The biologists who put together this latest study, which was published in the Proceedings of the National Academy of Sciences, are trying to test this theory. To do so, they performed radiochemical analyses of a wide range of bone remains of the Hawaiian petrel, a large seabird which was once widespread throughout the Hawaiian islands. Today, the Hawaiian petrel is considered a vulnerable species, and most of the surviving members are found only on Maui. The petrel nests in Hawaii but spends most of its time foraging in the open Pacific, ranging from equatorial waters as far north as the Aleutian Islands off Alaska.

The Hawaiian petrel is already known to have suffered considerably because of habitat loss to humans on the islands, but these scientists, who included Ostrom, Anne E. Wiley, of Michigan State, and nine other co-authors, wondered whether its diet was suffering from serious disruption to the open-ocean food chain, too.

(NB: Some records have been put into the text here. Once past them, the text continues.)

Lemma is_name_chars s t : chars_of s = chars_of t -> is_name s -> is_name t.
Proof.
  unfold is_name, name_key. intros He. rewrite (AsIntegerIndex_chars s t He).
  destruct (AsIntegerIndex t) as [i|]; [destruct (i <=? kMaxElementIndex)|]; by try done.
Qed.

(** The data of a key, for comparisons. *)
Definition norm_key (k : property_key) : Z + list Z :=
  match k with Index i => inl i | Name s => inr (chars_of s) end.

(** ** Own properties *)

Lemma find_element_None i l : i ∉ l.*1 -> find_element i l = None.
Proof.
  induction l as [|[j p] l IH]; intros Hi; cbn; [done|]. rewrite fmap_cons, not_elem_of_cons in Hi. destruct Hi as [Hi ?].
  simpl in Hi. destruct (Z.eqb_spec i j); [done|auto].
Qed.

Lemma find_element_Some i p l : NoDup l.*1 -> (i, p) ∈ l -> find_element i l = Some p.
Proof.
  induction l as [|[j q] l IH]; intros Hd Hi; [by apply elem_of_nil in Hi|]. rewrite fmap_cons in Hd. apply NoDup_cons in Hd as [Hj Hd].
  cbn. apply elem_of_cons in Hi as [Hi|Hi]; [simplify_eq; by rewrite Z.eqb_refl|].
  destruct (Z.eqb_spec i j) as [->|]; [|auto]. destruct Hj. by apply (list_elem_of_fmap_2 fst) in Hi.
Qed.

Lemma find_named_None s l : chars_of s ∉ (chars_of ∘ fst <$> l) -> find_named s l = None.
Proof.
  induction l as [|[t p] l IH]; intros Hi; cbn; [done|]. rewrite fmap_cons, not_elem_of_cons in Hi. destruct Hi as [Hi ?].
  rewrite decide_False; auto.
Qed.

Lemma find_named_Some s p l : NoDup (chars_of ∘ fst <$> l) -> (s, p) ∈ l -> find_named s l = Some p.
Proof.
  induction l as [|[t q] l IH]; intros Hd Hi; [by apply elem_of_nil in Hi|]. rewrite fmap_cons in Hd. apply NoDup_cons in Hd as [Hj Hd].
  cbn. apply elem_of_cons in Hi as [Hi|Hi]; [simplify_eq; by rewrite decide_True|].
  case_decide as E; [|auto]. destruct Hj. apply (list_elem_of_fmap_2 (chars_of ∘ fst)) in Hi. simpl in *. by rewrite <- E.
Qed.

They put together a collection of bones ranging from the present to approximately 3000 years ago. Then they analyzed the carbon isotope ratios in those bones. Higher carbon isotope ratios indicate that an animal is getting its food by eating other species high on the food chain, like fish.

By analyzing those bones, the scientists were able to confirm that the diet of the Hawaiian petrel was basically the same for almost all of that time, and that they had high carbon isotope ratios, suggesting they were eating other food species relatively high on the food chain. Until, that is, the previous century. Modern fishing in the open ocean really only began in the 1950s, but, since that time, the isotope ratios indicate that the Hawaiian petrels have been forced to shift down the food chain in search of smaller, poorer food sources. That suggests that large food sources, like fish, are being over-fished to the point where seabirds like the Hawaiian petrel have serious trouble finding their normal food sources.

The decline in the Hawaiian petrel population doesn’t directly impact the security of the human food chain. However, if the petrels are having difficulty finding food because of a rapid collapse in the open-ocean food chain, that in turn suggests that the day is coming when the fish stocks are low enough that the fishing industry will have difficulty bringing food to human plates.

The new research can be found in the May 28, 2013, issue of the Proceedings of the National Academy of Sciences under the somewhat intimidating title “Millennial-Scale Isotope Records From a Wide-Ranging Predator Show Evidence of Recent Human Impact to Oceanic Food Webs.” However, Michigan State has also prepared a simple summary of the research for non-experts.